#### WHAT YOU HAVE TO DO:
The entries below must be returned exactly as they stand.

#### WORKING DATA:
(** One removal. *)
Lemma stop_removed_eq env path s :
  ∃ s' t,
    stop_removed env path s = (Next tt, s', t)
    ∧ services (shared s') = delete path (services (shared s))
    ∧ managed_processes s' = delete path (managed_processes s)
    ∧ procs s' =
        match managed_processes s !! path with
        | Some q =>
            if is_alive s q && join_exits env q
            then alter mark_dead q (procs s) else procs s
        | None => procs s
        end
    ∧ t = EvRootLog INFO
            ("Service for " +:+ path +:+ " removed from config. Stopping...")
          :: match managed_processes s !! path with
             | Some q =>
                 if is_alive s q then [EvTerminate q; EvJoin q 5] else []
             | None => []
             end
          ++ (if decide (path ∈ dom (services (shared s)))
              then [EvDelEntry path] else [])
          ++ [EvRootLog INFO ("Process for " +:+ path +:+ " stopped.")].
Proof.
  destruct s as [[mp sv] mg pr]. main_unfold.
  destruct (mg !! path) as [q|] eqn:Hq; main_unfold.
  - unfold is_alive; cbn [on_managed on_procs procs].
    destruct (pr !! q) as [P|] eqn:HP; [destruct (proc_alive P) eqn:Ha|];
      main_unfold; [destruct (join_exits env q); main_unfold|..].
    all: destruct (decide (path ∈ dom sv)) as [Hin|Hnin]; main_unfold.
    all: eexists _, _; split; [reflexivity|]; cbn [andb].
    all: split_and!; try reflexivity.
    all: symmetry; apply delete_id; by apply not_elem_of_dom.
  - destruct (decide (path ∈ dom sv)) as [Hin|Hnin]; main_unfold.
    all: eexists _, _; split; [reflexivity|].
    all: split_and!; try reflexivity.
    all: try (symmetry; apply delete_id; by apply not_elem_of_dom).
    all: symmetry; by apply delete_id.
Qed.

(** Invariants of a [for] loop. [I done s t] speaks of the elements handled
    so far, the state and the trace; it has to survive every run of the
    body, whatever its outcome. *)
Lemma for_each_inv_gen {S A} (I : list A → S → list event → Prop)
    (body : A → M S unit) (full : list A) :
  (∀ done x s t r s' t',
     (done ++ [x]) `prefix_of` full → I done s t →
     body x s = (r, s', t') → I (done ++ [x]) s' (t ++ t')) →
  ∀ xs pre s t,
    pre ++ xs = full → I pre s t →
    ∃ done,
      done `prefix_of` full
      ∧ I done (for_each xs body s).1.2 (t ++ (for_each xs body s).2)
      ∧ ((for_each xs body s).1.1 = Next tt → done = full)
      ∧ (for_each xs body s).1.1 ≠ Continue.
Proof.
  intros Hstep. induction xs as [|x xs IH]; intros pre s t Hfull HI.
  - exists pre. rewrite (right_id_L [] (++)) in Hfull. subst full.
    cbn [for_each mret M_mret M_ret fst snd].
    rewrite (right_id_L [] (++)). done.
  - cbn [for_each].
    destruct (body x s) as [[r s1] t1] eqn:Hbody.
    assert (Hpre : (pre ++ [x]) `prefix_of` full).
    { exists xs. by rewrite <- Hfull, <- (assoc_L (++)). }
    pose proof (Hstep pre x s t r s1 t1 Hpre HI Hbody) as HI1.
    assert (Hfull1 : (pre ++ [x]) ++ xs = full).
    { by rewrite <- (assoc_L (++)). }
    destruct (IH (pre ++ [x]) s1 (t ++ t1) Hfull1 HI1)
      as (done & Hdone & HI2 & Hnext & Hcont).
    destruct r as [[]| | |e].
    + destruct (for_each xs body s1) as [[r2 s2] t2]. cbn in *.
      exists done. rewrite (assoc_L (++)). done.
    + destruct (for_each xs body s1) as [[r2 s2] t2]. cbn in *.
      exists done. rewrite (assoc_L (++)). done.
    + exists (pre ++ [x]). cbn. done.
    + exists (pre ++ [x]). cbn. done.
Qed.

Lemma for_each_inv {S A} (I : list A → S → list event → Prop)
    (body : A → M S unit) (xs : list A) (s : S) :
  I [] s [] →
  (∀ done x s t r s' t',
     (done ++ [x]) `prefix_of` xs → I done s t →
     body x s = (r, s', t') → I (done ++ [x]) s' (t ++ t')) →
  ∃ done,
    done `prefix_of` xs
    ∧ I done (for_each xs body s).1.2 (for_each xs body s).2
    ∧ ((for_each xs body s).1.1 = Next tt → done = xs)
    ∧ (for_each xs body s).1.1 ≠ Continue.
Proof.
  intros H0 Hstep.
  by apply (for_each_inv_gen I body xs Hstep xs [] s []).
Qed.

(** What every step keeps, the whole keeps. *)
Lemma bind_preserves {S A B} (P : S → Prop) (m : M S A) (f : A → M S B)
    (s : S) :
  P (m s).1.2 →
  (∀ a s1, P s1 → P (f a s1).1.2) →
  P ((m ≫= f) s).1.2.
Proof.
  intros Hm Hf. cbv [mbind M_mbind M_bind].
  destruct (m s) as [[[a| | |e] s1] t1]; cbn in *; try done.
  specialize (Hf a s1 Hm). by destruct (f a s1) as [[r2 s2] t2].
Qed.

Lemma for_each_preserves {S A} (P : S → Prop) (body : A → M S unit)
    (xs : list A) (s : S) :
  (∀ x s1, P s1 → P (body x s1).1.2) →
  P s → P (for_each xs body s).1.2.
Proof.
  intros Hbody. revert s. induction xs as [|x xs IH]; intros s Hs; [done|].
  cbn [for_each]. specialize (Hbody x s Hs).
  destruct (body x s) as [[[[]| | |e] s1] t1]; cbn in *; try done.
  - specialize (IH s1 Hbody).
    by destruct (for_each xs body s1) as [[r2 s2] t2].
  - specialize (IH s1 Hbody).
    by destruct (for_each xs body s1) as [[r2 s2] t2].
Qed.

(** A loop whose body always runs to its end does so too. *)
Lemma for_each_next {S A} (body : A → M S unit) (xs : list A) (s : S) :
  (∀ x s, x ∈ xs → (body x s).1.1 = Next tt) →
  (for_each xs body s).1.1 = Next tt.
Proof.
  revert s. induction xs as [|x xs IH]; intros s Hbody; [done|].
  cbn [for_each]. pose proof (Hbody x s (list_elem_of_here _ _)) as Hx.
  destruct (body x s) as [[r s1] t1]. cbn in Hx. subst r.
  assert (Hrest : ∀ y s, y ∈ xs → (body y s).1.1 = Next tt).
  { intros y s' Hy. apply Hbody. by right. }
  specialize (IH s1 Hrest).
  by destruct (for_each xs body s1) as [[r2 s2] t2].
Qed.

Lemma is_alive_alter_dead s q q' :
  is_alive (on_procs (alter mark_dead q) s) q'
  = if decide (q = q') then false else is_alive s q'.
Proof.
  unfold is_alive, on_procs; cbn [procs]. rewrite lookup_alter.
  case_decide; [|done]. subst. by destruct (procs s !! q').
Qed.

#### PROBLEM SOLUTION:
(** One removal. *)
Lemma stop_removed_eq env path s :
  ∃ s' t,
    stop_removed env path s = (Next tt, s', t)
    ∧ services (shared s') = delete path (services (shared s))
    ∧ managed_processes s' = delete path (managed_processes s)
    ∧ procs s' =
        match managed_processes s !! path with
        | Some q =>
            if is_alive s q && join_exits env q
            then alter mark_dead q (procs s) else procs s
        | None => procs s
        end
    ∧ t = EvRootLog INFO
            ("Service for " +:+ path +:+ " removed from config. Stopping...")
          :: match managed_processes s !! path with
             | Some q =>
                 if is_alive s q then [EvTerminate q; EvJoin q 5] else []
             | None => []
             end
          ++ (if decide (path ∈ dom (services (shared s)))
              then [EvDelEntry path] else [])
          ++ [EvRootLog INFO ("Process for " +:+ path +:+ " stopped.")].
Proof.
  destruct s as [[mp sv] mg pr]. main_unfold.
  destruct (mg !! path) as [q|] eqn:Hq; main_unfold.
  - unfold is_alive; cbn [on_managed on_procs procs].
    destruct (pr !! q) as [P|] eqn:HP; [destruct (proc_alive P) eqn:Ha|];
      main_unfold; [destruct (join_exits env q); main_unfold|..].
    all: destruct (decide (path ∈ dom sv)) as [Hin|Hnin]; main_unfold.
    all: eexists _, _; split; [reflexivity|]; cbn [andb].
    all: split_and!; try reflexivity.
    all: symmetry; apply delete_id; by apply not_elem_of_dom.
  - destruct (decide (path ∈ dom sv)) as [Hin|Hnin]; main_unfold.
    all: eexists _, _; split; [reflexivity|].
    all: split_and!; try reflexivity.
    all: try (symmetry; apply delete_id; by apply not_elem_of_dom).
    all: symmetry; by apply delete_id.
Qed.

(** Invariants of a [for] loop. [I done s t] speaks of the elements handled
    so far, the state and the trace; it has to survive every run of the
    body, whatever its outcome. *)
Lemma for_each_inv_gen {S A} (I : list A → S → list event → Prop)
    (body : A → M S unit) (full : list A) :
  (∀ done x s t r s' t',
     (done ++ [x]) `prefix_of` full → I done s t →
     body x s = (r, s', t') → I (done ++ [x]) s' (t ++ t')) →
  ∀ xs pre s t,
    pre ++ xs = full → I pre s t →
    ∃ done,
      done `prefix_of` full
      ∧ I done (for_each xs body s).1.2 (t ++ (for_each xs body s).2)
      ∧ ((for_each xs body s).1.1 = Next tt → done = full)
      ∧ (for_each xs body s).1.1 ≠ Continue.
Proof.
  intros Hstep. induction xs as [|x xs IH]; intros pre s t Hfull HI.
  - exists pre. rewrite (right_id_L [] (++)) in Hfull. subst full.
    cbn [for_each mret M_mret M_ret fst snd].
    rewrite (right_id_L [] (++)). done.
  - cbn [for_each].
    destruct (body x s) as [[r s1] t1] eqn:Hbody.
    assert (Hpre : (pre ++ [x]) `prefix_of` full).
    { exists xs. by rewrite <- Hfull, <- (assoc_L (++)). }
    pose proof (Hstep pre x s t r s1 t1 Hpre HI Hbody) as HI1.
    assert (Hfull1 : (pre ++ [x]) ++ xs = full).
    { by rewrite <- (assoc_L (++)). }
    destruct (IH (pre ++ [x]) s1 (t ++ t1) Hfull1 HI1)
      as (done & Hdone & HI2 & Hnext & Hcont).
    destruct r as [[]| | |e].
    + destruct (for_each xs body s1) as [[r2 s2] t2]. cbn in *.
      exists done. rewrite (assoc_L (++)). done.
    + destruct (for_each xs body s1) as [[r2 s2] t2]. cbn in *.
      exists done. rewrite (assoc_L (++)). done.
    + exists (pre ++ [x]). cbn. done.
    + exists (pre ++ [x]). cbn. done.
Qed.

Lemma for_each_inv {S A} (I : list A → S → list event → Prop)
    (body : A → M S unit) (xs : list A) (s : S) :
  I [] s [] →
  (∀ done x s t r s' t',
     (done ++ [x]) `prefix_of` xs → I done s t →
     body x s = (r, s', t') → I (done ++ [x]) s' (t ++ t')) →
  ∃ done,
    done `prefix_of` xs
    ∧ I done (for_each xs body s).1.2 (for_each xs body s).2
    ∧ ((for_each xs body s).1.1 = Next tt → done = xs)
    ∧ (for_each xs body s).1.1 ≠ Continue.
Proof.
  intros H0 Hstep.
  by apply (for_each_inv_gen I body xs Hstep xs [] s []).
Qed.

(** What every step keeps, the whole keeps. *)
Lemma bind_preserves {S A B} (P : S → Prop) (m : M S A) (f : A → M S B)
    (s : S) :
  P (m s).1.2 →
  (∀ a s1, P s1 → P (f a s1).1.2) →
  P ((m ≫= f) s).1.2.
Proof.
  intros Hm Hf. cbv [mbind M_mbind M_bind].
  destruct (m s) as [[[a| | |e] s1] t1]; cbn in *; try done.
  specialize (Hf a s1 Hm). by destruct (f a s1) as [[r2 s2] t2].
Qed.

Lemma for_each_preserves {S A} (P : S → Prop) (body : A → M S unit)
    (xs : list A) (s : S) :
  (∀ x s1, P s1 → P (body x s1).1.2) →
  P s → P (for_each xs body s).1.2.
Proof.
  intros Hbody. revert s. induction xs as [|x xs IH]; intros s Hs; [done|].
  cbn [for_each]. specialize (Hbody x s Hs).
  destruct (body x s) as [[[[]| | |e] s1] t1]; cbn in *; try done.
  - specialize (IH s1 Hbody).
    by destruct (for_each xs body s1) as [[r2 s2] t2].
  - specialize (IH s1 Hbody).
    by destruct (for_each xs body s1) as [[r2 s2] t2].
Qed.

(** A loop whose body always runs to its end does so too. *)
Lemma for_each_next {S A} (body : A → M S unit) (xs : list A) (s : S) :
  (∀ x s, x ∈ xs → (body x s).1.1 = Next tt) →
  (for_each xs body s).1.1 = Next tt.
Proof.
  revert s. induction xs as [|x xs IH]; intros s Hbody; [done|].
  cbn [for_each]. pose proof (Hbody x s (list_elem_of_here _ _)) as Hx.
  destruct (body x s) as [[r s1] t1]. cbn in Hx. subst r.
  assert (Hrest : ∀ y s, y ∈ xs → (body y s).1.1 = Next tt).
  { intros y s' Hy. apply Hbody. by right. }
  specialize (IH s1 Hrest).
  by destruct (for_each xs body s1) as [[r2 s2] t2].
Qed.

Lemma is_alive_alter_dead s q q' :
  is_alive (on_procs (alter mark_dead q) s) q'
  = if decide (q = q') then false else is_alive s q'.
Proof.
  unfold is_alive, on_procs; cbn [procs]. rewrite lookup_alter.
  case_decide; [|done]. subst. by destruct (procs s !! q').
Qed.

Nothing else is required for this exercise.